* _Problem_: From the material below, copy out each line with the word "renderSections" in it.

* _Data for analysis_:
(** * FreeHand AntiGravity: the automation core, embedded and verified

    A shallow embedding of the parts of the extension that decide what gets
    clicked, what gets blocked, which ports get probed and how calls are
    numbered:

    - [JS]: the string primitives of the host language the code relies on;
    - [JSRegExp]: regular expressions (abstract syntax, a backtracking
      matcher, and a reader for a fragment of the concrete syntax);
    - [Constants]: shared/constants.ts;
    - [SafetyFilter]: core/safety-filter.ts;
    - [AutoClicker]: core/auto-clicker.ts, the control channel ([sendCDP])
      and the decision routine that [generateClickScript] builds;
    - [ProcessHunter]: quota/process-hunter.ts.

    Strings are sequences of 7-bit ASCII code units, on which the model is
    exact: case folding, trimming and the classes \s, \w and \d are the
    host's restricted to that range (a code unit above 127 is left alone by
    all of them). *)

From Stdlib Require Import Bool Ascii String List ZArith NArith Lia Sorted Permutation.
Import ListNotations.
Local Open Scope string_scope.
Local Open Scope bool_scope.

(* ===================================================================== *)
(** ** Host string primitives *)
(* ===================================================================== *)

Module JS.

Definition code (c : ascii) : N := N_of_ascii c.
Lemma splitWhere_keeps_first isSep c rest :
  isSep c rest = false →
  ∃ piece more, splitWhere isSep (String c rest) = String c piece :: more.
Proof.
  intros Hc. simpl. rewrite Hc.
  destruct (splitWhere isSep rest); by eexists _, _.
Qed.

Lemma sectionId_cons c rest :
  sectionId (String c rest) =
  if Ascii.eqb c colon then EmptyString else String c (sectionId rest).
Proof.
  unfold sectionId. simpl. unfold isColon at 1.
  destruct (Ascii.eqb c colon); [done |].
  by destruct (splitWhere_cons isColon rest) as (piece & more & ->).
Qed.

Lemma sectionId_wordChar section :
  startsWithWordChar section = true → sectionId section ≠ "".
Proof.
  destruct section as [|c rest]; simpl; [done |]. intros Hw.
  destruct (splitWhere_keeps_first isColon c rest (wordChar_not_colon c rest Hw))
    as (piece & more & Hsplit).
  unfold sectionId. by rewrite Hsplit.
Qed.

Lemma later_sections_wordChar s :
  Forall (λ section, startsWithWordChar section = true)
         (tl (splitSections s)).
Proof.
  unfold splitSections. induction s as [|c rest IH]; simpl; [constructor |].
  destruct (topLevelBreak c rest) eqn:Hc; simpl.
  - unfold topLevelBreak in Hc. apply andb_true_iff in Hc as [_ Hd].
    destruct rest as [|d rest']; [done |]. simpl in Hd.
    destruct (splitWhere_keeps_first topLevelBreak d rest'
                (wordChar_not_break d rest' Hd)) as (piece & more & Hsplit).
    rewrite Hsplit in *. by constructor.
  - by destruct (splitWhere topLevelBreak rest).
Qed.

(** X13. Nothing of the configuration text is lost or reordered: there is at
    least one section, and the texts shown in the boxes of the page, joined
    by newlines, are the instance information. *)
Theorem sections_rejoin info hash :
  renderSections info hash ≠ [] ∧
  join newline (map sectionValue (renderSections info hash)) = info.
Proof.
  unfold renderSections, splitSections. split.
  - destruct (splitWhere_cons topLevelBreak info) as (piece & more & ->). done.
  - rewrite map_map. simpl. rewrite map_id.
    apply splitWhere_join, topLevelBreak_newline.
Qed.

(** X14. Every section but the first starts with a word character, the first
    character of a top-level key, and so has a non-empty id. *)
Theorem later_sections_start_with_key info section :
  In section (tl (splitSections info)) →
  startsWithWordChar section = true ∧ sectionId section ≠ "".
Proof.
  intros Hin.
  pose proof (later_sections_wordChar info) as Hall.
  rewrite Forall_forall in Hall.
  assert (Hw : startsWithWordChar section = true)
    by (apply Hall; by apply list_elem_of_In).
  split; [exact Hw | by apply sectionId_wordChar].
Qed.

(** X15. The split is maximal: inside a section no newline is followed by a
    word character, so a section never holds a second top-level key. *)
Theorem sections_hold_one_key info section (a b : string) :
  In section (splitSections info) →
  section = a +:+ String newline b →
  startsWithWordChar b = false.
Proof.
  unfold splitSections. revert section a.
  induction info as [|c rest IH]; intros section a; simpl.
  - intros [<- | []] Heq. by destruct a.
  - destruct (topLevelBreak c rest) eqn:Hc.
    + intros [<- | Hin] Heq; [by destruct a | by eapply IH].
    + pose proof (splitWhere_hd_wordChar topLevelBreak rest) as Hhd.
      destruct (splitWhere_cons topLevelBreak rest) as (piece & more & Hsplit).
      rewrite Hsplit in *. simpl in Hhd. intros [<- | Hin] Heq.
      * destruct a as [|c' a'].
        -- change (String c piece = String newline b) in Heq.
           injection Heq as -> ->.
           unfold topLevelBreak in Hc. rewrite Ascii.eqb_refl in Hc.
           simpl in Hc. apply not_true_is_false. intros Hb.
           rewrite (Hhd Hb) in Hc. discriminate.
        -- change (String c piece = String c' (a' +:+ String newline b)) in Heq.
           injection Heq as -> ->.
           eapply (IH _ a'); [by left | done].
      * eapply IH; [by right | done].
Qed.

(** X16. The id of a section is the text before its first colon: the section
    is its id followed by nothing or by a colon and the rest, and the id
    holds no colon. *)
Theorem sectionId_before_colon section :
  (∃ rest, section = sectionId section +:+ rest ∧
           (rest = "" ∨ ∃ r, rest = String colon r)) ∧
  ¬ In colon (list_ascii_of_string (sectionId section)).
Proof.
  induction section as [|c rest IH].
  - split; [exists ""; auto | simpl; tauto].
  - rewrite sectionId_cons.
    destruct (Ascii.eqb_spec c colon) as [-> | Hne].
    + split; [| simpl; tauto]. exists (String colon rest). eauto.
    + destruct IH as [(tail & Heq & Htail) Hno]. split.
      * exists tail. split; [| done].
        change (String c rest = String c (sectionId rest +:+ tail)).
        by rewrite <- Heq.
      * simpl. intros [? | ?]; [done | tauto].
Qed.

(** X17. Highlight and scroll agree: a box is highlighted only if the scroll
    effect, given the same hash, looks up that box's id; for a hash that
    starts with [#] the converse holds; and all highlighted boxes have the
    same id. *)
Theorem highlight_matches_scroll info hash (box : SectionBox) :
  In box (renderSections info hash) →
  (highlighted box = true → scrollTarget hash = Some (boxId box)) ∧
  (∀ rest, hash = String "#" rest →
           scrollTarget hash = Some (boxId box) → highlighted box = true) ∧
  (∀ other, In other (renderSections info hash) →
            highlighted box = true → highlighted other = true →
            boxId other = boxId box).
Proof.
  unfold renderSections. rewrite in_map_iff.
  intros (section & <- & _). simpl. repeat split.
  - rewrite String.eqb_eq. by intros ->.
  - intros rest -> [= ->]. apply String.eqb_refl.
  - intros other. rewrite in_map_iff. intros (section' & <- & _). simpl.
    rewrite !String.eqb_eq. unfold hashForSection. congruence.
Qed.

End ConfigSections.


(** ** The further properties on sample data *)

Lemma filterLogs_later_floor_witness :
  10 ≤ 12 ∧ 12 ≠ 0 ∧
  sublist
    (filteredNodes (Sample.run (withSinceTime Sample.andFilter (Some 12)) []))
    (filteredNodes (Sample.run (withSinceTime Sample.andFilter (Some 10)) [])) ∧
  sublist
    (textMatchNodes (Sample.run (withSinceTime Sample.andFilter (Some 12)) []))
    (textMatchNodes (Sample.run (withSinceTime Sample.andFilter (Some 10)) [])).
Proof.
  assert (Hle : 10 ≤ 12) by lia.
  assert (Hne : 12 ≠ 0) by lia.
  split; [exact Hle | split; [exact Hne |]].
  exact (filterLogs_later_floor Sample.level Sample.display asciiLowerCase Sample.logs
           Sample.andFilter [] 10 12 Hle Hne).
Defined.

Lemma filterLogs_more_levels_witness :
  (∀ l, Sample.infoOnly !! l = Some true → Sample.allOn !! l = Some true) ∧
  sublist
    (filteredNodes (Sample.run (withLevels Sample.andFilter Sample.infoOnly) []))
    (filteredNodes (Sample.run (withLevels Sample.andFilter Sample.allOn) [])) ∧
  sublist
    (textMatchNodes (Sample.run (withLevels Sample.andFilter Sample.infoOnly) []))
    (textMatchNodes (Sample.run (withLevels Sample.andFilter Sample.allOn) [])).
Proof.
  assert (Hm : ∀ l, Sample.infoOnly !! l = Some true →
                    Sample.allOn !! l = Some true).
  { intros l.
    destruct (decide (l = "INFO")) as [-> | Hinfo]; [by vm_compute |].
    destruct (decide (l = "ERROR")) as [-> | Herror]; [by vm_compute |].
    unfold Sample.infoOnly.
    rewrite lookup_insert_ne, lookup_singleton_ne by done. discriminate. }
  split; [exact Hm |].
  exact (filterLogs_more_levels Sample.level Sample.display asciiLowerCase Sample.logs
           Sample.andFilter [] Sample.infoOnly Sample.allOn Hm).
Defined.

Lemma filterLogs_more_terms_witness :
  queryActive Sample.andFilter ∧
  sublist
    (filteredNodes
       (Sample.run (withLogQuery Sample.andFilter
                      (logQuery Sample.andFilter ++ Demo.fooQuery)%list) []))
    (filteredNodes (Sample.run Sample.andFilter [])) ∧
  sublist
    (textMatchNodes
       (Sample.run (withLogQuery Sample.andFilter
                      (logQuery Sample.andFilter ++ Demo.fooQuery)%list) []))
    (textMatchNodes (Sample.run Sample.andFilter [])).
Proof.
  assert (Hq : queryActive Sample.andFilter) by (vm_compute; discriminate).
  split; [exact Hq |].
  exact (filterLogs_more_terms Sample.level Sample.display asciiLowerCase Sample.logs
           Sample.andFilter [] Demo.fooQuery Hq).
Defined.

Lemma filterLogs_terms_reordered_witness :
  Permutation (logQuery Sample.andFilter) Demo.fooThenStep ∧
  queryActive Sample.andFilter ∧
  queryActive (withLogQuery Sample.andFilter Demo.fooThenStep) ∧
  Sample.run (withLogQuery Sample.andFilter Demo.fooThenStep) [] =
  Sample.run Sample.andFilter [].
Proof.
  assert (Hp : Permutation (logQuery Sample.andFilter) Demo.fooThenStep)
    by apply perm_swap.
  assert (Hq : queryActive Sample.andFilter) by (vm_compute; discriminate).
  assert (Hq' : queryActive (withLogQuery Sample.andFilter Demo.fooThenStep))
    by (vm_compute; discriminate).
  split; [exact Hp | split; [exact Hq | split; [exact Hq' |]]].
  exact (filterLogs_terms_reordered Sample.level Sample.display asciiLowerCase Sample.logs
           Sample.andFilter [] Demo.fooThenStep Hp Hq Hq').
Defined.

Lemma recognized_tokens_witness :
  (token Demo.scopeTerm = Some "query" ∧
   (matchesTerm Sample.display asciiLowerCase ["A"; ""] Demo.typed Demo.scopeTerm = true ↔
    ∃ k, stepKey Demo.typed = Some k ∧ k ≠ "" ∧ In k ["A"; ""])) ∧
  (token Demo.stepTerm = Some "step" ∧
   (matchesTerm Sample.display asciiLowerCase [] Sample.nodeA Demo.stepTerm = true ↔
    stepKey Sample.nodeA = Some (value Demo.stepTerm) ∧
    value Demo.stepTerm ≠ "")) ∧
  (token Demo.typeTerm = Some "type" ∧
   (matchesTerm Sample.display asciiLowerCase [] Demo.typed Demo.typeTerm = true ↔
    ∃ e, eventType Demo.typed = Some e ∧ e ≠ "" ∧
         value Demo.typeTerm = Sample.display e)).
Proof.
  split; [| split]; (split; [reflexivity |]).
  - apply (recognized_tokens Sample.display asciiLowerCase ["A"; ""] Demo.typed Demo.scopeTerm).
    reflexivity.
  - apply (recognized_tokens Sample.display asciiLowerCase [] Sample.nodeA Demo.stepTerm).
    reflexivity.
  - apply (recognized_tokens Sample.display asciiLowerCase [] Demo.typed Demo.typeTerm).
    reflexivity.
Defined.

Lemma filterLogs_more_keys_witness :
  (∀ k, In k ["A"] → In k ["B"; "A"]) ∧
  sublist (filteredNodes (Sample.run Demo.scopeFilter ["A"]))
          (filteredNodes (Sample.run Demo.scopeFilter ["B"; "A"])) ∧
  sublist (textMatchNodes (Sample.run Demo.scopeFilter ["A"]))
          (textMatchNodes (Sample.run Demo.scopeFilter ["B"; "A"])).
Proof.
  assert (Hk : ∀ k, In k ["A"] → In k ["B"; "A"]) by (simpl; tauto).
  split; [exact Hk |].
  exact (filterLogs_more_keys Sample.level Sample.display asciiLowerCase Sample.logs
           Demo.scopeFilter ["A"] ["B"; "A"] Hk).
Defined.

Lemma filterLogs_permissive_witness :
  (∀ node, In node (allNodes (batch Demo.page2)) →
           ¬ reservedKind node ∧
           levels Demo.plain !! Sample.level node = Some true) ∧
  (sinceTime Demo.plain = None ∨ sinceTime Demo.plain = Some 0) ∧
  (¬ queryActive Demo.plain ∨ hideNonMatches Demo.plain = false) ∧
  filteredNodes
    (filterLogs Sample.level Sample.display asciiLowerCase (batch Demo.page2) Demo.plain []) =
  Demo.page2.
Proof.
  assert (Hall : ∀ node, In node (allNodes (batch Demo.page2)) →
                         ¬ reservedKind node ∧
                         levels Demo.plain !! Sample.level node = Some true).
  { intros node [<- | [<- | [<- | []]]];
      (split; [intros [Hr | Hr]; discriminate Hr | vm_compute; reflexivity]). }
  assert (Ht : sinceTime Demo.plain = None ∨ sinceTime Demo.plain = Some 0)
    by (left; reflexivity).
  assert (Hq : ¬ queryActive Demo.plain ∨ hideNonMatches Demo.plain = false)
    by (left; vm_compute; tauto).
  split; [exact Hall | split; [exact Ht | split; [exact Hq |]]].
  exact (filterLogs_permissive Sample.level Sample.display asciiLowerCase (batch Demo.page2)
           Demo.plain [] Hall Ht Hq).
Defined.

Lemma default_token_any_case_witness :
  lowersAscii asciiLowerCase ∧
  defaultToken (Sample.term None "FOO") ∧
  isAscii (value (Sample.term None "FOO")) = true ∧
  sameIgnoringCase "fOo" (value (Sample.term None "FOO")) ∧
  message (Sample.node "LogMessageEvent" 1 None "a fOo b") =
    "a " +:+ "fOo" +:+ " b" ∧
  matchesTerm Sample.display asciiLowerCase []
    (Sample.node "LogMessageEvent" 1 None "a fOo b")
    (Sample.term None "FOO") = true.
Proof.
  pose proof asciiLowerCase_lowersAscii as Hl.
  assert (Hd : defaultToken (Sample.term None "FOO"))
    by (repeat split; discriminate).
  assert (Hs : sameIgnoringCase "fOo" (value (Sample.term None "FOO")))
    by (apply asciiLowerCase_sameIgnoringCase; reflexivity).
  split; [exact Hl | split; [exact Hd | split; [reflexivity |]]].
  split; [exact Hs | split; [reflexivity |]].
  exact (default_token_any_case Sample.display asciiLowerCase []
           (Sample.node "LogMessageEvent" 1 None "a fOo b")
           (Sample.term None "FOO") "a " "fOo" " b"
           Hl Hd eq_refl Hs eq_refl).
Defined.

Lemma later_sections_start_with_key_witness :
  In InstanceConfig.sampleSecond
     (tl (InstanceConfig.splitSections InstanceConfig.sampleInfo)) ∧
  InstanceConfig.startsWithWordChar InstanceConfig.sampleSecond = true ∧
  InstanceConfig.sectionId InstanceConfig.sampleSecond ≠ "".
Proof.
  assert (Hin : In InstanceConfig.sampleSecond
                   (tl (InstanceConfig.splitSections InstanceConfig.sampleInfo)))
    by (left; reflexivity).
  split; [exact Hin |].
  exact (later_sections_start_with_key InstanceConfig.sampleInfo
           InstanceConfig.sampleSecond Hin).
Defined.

==

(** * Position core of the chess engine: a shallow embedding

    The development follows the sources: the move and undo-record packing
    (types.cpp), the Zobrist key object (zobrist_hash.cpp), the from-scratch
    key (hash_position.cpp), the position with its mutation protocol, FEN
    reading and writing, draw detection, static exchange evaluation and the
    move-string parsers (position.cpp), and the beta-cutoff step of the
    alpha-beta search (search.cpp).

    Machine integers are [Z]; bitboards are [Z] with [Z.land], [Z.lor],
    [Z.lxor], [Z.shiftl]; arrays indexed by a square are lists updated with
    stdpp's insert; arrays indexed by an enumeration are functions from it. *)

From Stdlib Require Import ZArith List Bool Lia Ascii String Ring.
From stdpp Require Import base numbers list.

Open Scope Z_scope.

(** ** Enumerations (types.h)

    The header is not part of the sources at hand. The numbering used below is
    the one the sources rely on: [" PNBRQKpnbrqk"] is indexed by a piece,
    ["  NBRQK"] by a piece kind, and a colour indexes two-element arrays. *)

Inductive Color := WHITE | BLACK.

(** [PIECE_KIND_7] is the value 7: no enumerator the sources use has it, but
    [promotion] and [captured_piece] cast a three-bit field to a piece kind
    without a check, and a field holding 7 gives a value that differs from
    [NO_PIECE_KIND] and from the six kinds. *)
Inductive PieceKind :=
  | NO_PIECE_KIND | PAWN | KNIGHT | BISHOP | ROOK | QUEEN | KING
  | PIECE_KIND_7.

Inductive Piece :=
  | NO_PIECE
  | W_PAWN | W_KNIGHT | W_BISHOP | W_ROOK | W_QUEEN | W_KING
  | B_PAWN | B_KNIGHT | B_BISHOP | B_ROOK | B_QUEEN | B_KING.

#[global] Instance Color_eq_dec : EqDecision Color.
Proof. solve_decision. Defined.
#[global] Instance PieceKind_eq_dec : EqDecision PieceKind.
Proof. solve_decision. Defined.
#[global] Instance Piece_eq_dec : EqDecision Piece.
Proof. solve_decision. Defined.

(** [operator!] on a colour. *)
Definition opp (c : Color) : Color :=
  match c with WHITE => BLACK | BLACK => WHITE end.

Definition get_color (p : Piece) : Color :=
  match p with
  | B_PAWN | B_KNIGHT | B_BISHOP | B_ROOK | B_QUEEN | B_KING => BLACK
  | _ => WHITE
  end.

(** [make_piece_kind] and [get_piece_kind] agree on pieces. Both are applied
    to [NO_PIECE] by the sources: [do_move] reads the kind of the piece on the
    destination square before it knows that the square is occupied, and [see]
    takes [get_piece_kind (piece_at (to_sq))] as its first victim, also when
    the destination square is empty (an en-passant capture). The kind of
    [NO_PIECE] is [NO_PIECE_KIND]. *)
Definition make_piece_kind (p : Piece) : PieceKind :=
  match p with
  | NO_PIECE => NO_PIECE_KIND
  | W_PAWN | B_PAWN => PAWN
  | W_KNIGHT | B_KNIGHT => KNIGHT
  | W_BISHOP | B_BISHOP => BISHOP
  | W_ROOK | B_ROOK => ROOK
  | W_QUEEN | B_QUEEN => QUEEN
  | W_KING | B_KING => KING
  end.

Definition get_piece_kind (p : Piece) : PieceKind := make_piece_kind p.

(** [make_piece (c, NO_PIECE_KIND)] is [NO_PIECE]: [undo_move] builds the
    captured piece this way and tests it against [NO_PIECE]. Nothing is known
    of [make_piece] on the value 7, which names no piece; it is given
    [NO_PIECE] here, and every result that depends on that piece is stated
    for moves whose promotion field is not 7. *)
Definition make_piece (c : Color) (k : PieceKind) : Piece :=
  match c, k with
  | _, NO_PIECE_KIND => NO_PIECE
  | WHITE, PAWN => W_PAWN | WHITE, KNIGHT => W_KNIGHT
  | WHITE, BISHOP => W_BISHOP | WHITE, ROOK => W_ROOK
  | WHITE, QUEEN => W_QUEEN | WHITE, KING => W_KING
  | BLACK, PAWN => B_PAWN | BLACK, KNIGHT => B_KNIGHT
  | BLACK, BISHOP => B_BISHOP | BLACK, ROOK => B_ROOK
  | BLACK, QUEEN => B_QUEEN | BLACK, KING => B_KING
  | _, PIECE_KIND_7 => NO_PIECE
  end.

* _Completed task_:
  renderSections info hash ≠ [] ∧
  join newline (map sectionValue (renderSections info hash)) = info.
  unfold renderSections, splitSections. split.
  In box (renderSections info hash) →
  (∀ other, In other (renderSections info hash) →
  unfold renderSections. rewrite in_map_iff.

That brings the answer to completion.